Records for this exercise:
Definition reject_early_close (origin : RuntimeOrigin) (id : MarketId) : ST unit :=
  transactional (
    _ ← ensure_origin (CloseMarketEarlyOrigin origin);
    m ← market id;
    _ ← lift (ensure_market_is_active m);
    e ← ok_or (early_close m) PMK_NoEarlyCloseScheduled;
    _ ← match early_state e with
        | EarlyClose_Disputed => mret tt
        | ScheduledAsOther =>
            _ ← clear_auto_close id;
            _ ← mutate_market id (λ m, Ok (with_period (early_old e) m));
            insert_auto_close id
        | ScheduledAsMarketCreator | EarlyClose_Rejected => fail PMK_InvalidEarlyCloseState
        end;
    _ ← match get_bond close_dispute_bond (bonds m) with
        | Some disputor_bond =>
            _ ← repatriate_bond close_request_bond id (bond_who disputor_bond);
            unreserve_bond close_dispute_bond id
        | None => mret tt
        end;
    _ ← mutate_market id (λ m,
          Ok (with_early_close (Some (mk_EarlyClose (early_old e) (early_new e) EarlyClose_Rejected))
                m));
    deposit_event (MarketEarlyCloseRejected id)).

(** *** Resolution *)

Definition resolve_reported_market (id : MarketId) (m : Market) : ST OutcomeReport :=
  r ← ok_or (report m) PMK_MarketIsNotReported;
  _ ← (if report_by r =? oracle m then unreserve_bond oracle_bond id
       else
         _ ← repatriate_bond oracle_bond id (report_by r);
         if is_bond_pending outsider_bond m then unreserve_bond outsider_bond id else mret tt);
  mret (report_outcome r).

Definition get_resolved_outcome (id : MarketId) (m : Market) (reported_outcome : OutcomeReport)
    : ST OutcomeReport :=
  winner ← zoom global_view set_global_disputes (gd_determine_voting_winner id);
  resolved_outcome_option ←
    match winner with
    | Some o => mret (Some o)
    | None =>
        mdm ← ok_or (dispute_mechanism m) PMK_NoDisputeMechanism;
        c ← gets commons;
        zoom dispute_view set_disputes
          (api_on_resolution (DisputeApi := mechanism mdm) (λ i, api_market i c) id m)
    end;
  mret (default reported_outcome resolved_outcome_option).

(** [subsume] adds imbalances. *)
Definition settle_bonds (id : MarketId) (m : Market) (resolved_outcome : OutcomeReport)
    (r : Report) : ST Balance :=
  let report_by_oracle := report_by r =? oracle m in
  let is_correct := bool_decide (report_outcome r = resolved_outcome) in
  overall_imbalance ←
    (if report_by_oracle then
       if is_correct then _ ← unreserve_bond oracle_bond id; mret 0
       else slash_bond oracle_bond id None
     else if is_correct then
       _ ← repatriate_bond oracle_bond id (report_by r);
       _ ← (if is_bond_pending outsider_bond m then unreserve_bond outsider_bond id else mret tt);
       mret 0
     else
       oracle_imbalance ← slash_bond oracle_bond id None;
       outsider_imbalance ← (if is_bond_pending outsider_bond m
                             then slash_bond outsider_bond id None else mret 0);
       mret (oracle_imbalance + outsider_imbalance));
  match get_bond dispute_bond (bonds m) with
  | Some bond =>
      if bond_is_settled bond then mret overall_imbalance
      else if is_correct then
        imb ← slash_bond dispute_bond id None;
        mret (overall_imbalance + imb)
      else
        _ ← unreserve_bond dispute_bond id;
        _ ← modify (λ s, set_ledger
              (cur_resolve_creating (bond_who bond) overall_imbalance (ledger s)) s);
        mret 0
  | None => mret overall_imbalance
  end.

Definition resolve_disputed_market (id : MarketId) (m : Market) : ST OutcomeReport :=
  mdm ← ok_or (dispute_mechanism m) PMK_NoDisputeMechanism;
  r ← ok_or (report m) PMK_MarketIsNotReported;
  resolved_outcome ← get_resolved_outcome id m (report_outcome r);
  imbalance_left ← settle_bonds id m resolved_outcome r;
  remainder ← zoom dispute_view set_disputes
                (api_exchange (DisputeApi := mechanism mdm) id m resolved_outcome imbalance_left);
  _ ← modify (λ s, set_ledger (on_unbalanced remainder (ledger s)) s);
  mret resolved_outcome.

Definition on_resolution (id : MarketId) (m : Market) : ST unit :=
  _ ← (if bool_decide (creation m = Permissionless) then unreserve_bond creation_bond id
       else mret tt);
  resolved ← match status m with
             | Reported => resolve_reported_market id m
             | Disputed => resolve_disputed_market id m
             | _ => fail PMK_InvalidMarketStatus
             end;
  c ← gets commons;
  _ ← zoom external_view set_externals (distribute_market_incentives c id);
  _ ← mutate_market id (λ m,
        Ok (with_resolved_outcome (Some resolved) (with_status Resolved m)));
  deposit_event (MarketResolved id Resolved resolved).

Task item: What is needed is a single figure, the number of lines in the entries above that contain "Some".

Solution: 5